## Polynomial Regression

Polynomial regression is a special case of linear regression where we fit a polynomial equation on the data with a curvilinear relationship between the target variable and the independent variables.

In a curvilinear relationship, the value of the target variable changes in a non-uniform manner with respect to the predictor (s).

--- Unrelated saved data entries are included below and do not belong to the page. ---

(** The loop over the scanned lines: the assistant's text and the evidence, or
    nothing when an aggregate overflows. *)
Fixpoint stream_lines (lines : list Bytes) (assistant : list Z) (raw : Bytes) : option (list Z * Bytes) :=
  match lines with
  | [] => Some (assistant, raw)
  | line :: lines' =>
      if (maxStructuredEvidenceBytes <? Z.of_nat (length raw) + Z.of_nat (length line) + 1)%Z ||
         (maxAuthoritativeResultBytes <? utf8_len assistant)%Z
      then None
      else stream_lines lines' (assistant ++ extractDeclarativeAssistantText line) (raw ++ line ++ ["010"%char])
  end.

(** * Declarative providers, proved *)

(** ** Templates as pieces *)

Inductive piece := Lit (text : Bytes) | Tok (name : string).

Definition piece_ok (p : piece) : Prop :=
  match p with Lit text => OPEN ∉ text | Tok name => name ∈ declarativeTokens end.
Definition unparse (p : piece) : Bytes :=
  match p with Lit text => text | Tok name => OPEN :: chars name ++ [CLOSE] end.
Definition expand (tokens : gmap string string) (p : piece) : Bytes :=
  match p with Lit text => text | Tok name => chars (default "" (tokens !! name)) end.

Definition template (ps : list piece) : Bytes := concat (unparse <$> ps).

Lemma split_at_none c l : split_at c l = None ↔ c ∉ l.
Proof.
  induction l as [|x l IH]; cbn [split_at]; [split; [intros _; apply not_elem_of_nil|done]|].
  rewrite not_elem_of_cons. destruct (Ascii.eqb_spec x c) as [->|Hne]; [naive_solver|].
  destruct (split_at c l) as [[a b]|]; cbn [mbind option_bind]; naive_solver.
Qed.

Lemma split_at_some c l a b : split_at c l = Some (a, b) ↔ c ∉ a ∧ l = a ++ c :: b.
Proof.
  revert a. induction l as [|x l IH]; intros a; cbn [split_at].
  - split; [done|]. intros [_ Hl]. by destruct a.
  - destruct (Ascii.eqb_spec x c) as [->|Hne].
    + split; [intros [= <- <-]; split; [apply not_elem_of_nil|done]|]. intros [Hc Hl]. destruct a as [|y a]; simplify_eq/=; [done|]. set_solver.
    + destruct (split_at c l) as [[a1 b1]|] eqn:Hs; cbn [mbind option_bind].
      * split.
        -- intros [= <- <-]. destruct (proj1 (IH a1) eq_refl) as [Hc ->]. split; [|done]. apply not_elem_of_cons. split; [congruence|done].
        -- intros [Hc Hl]. destruct a as [|y a]; simplify_eq/=. apply not_elem_of_cons in Hc as [_ Hc].
           pose proof (proj2 (IH a) (conj Hc eq_refl)). congruence.
      * split; [done|]. intros [Hc Hl]. destruct a as [|y a]; simplify_eq/=. apply not_elem_of_cons in Hc as [_ Hc].
        pose proof (proj2 (IH a) (conj Hc eq_refl)). congruence.
Qed.

Lemma split_at_app c l r : c ∉ l → split_at c (l ++ r) = match split_at c r with Some (a, b) => Some (l ++ a, b) | None => None end.
Proof.
  intros Hl. destruct (split_at c r) as [[a b]|] eqn:Hs.
  - apply split_at_some in Hs as [Ha ->]. apply split_at_some. rewrite <- app_assoc. split; [|done]. rewrite elem_of_app. naive_solver.
  - apply split_at_none in Hs. apply split_at_none. rewrite elem_of_app. naive_solver.
Qed.

Lemma token_closed name : name ∈ declarativeTokens → CLOSE ∉ chars name.
Proof.
  assert (Hall : forallb (λ n, bool_decide (CLOSE ∉ chars n)) declarativeTokens = true) by by vm_compute.
  intros Hin%list_elem_of_In. rewrite forallb_forall in Hall. exact (bool_decide_eq_true_1 _ (Hall name Hin)).
Qed.

(** ** The two loops on pieces *)

Lemma validate_pieces fuel ps : Forall piece_ok ps → length (template ps) < fuel → validate_from fuel (template ps) = None.
Proof.
  intros Hps. revert fuel. induction Hps as [|p ps Hp Hps IH]; intros fuel Hf; [by destruct fuel|].
  unfold template in *. cbn [fmap list_fmap concat] in *. rewrite length_app in Hf.
  destruct fuel as [|fuel]; [lia|]. destruct p as [text|name]; cbn [unparse piece_ok] in *.
  - specialize (IH (S fuel) ltac:(lia)). cbn [validate_from] in IH |- *. rewrite split_at_app by done.
    destruct (split_at OPEN (concat (unparse <$> ps))) as [[a b]|] eqn:Hs; [|done].
    destruct (split_at CLOSE b) as [[t r]|]; [done|discriminate].
  - cbn [validate_from app]. cbn [split_at]. replace (OPEN =? OPEN)%char with true by done.
    rewrite <- app_assoc. cbn [app]. rewrite split_at_app by (by apply token_closed). cbn [split_at].
    replace (CLOSE =? CLOSE)%char with true by done. rewrite app_nil_r, of_chars_chars, bool_decide_eq_true_2 by done.
    apply IH. cbn [length] in Hf. rewrite length_app in Hf. lia.
Qed.

Lemma render_pieces fuel ps tokens : Forall piece_ok ps → length (template ps) < fuel →
  render_from fuel (template ps) tokens = concat (expand tokens <$> ps).
Proof.
  intros Hps. revert fuel. induction Hps as [|p ps Hp Hps IH]; intros fuel Hf; [by destruct fuel|].
  unfold template in *. cbn [fmap list_fmap concat] in *. rewrite length_app in Hf.
  destruct fuel as [|fuel]; [lia|]. destruct p as [text|name]; cbn [unparse piece_ok expand] in *.
  - specialize (IH (S fuel) ltac:(lia)). rewrite <- IH. cbn [render_from]. rewrite split_at_app by done.
    destruct (split_at OPEN (concat (unparse <$> ps))) as [[a b]|] eqn:Hs; [|done].
    destruct (split_at CLOSE b) as [[t r]|]; [by rewrite <- app_assoc|done].
  - cbn [render_from app]. cbn [split_at]. replace (OPEN =? OPEN)%char with true by done.
    rewrite <- app_assoc. cbn [app]. rewrite split_at_app by (by apply token_closed). cbn [split_at].
    replace (CLOSE =? CLOSE)%char with true by done. rewrite app_nil_r, of_chars_chars. f_equal.
    apply IH. cbn [length] in Hf. rewrite length_app in Hf. lia.
Qed.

In Linear Regression, with a single predictor, we have the following equation:

$$ Y=𝜃_0+𝜃_1x $$
where,

   **Y** is the target,

   **x** is the predictor,

   **𝜃0** is the bias,

   and **𝜃1** is the weight in the regression equation

This linear equation can be used to represent a linear relationship. But, in polynomial regression, we have a polynomial equation of degree n represented as:
$$ Y=𝜃_0+𝜃_1x+𝜃_2x^2+𝜃_3x^3+...+𝜃_nx^n $$

Here:

  **𝜃0** is the bias,

   **𝜃1, 𝜃2, …, 𝜃n** are the weights in the equation of the polynomial regression,

   and **n** is the degree of the polynomial

The number of higher-order terms increases with the increasing value of **n**, and hence the equation becomes more complicated.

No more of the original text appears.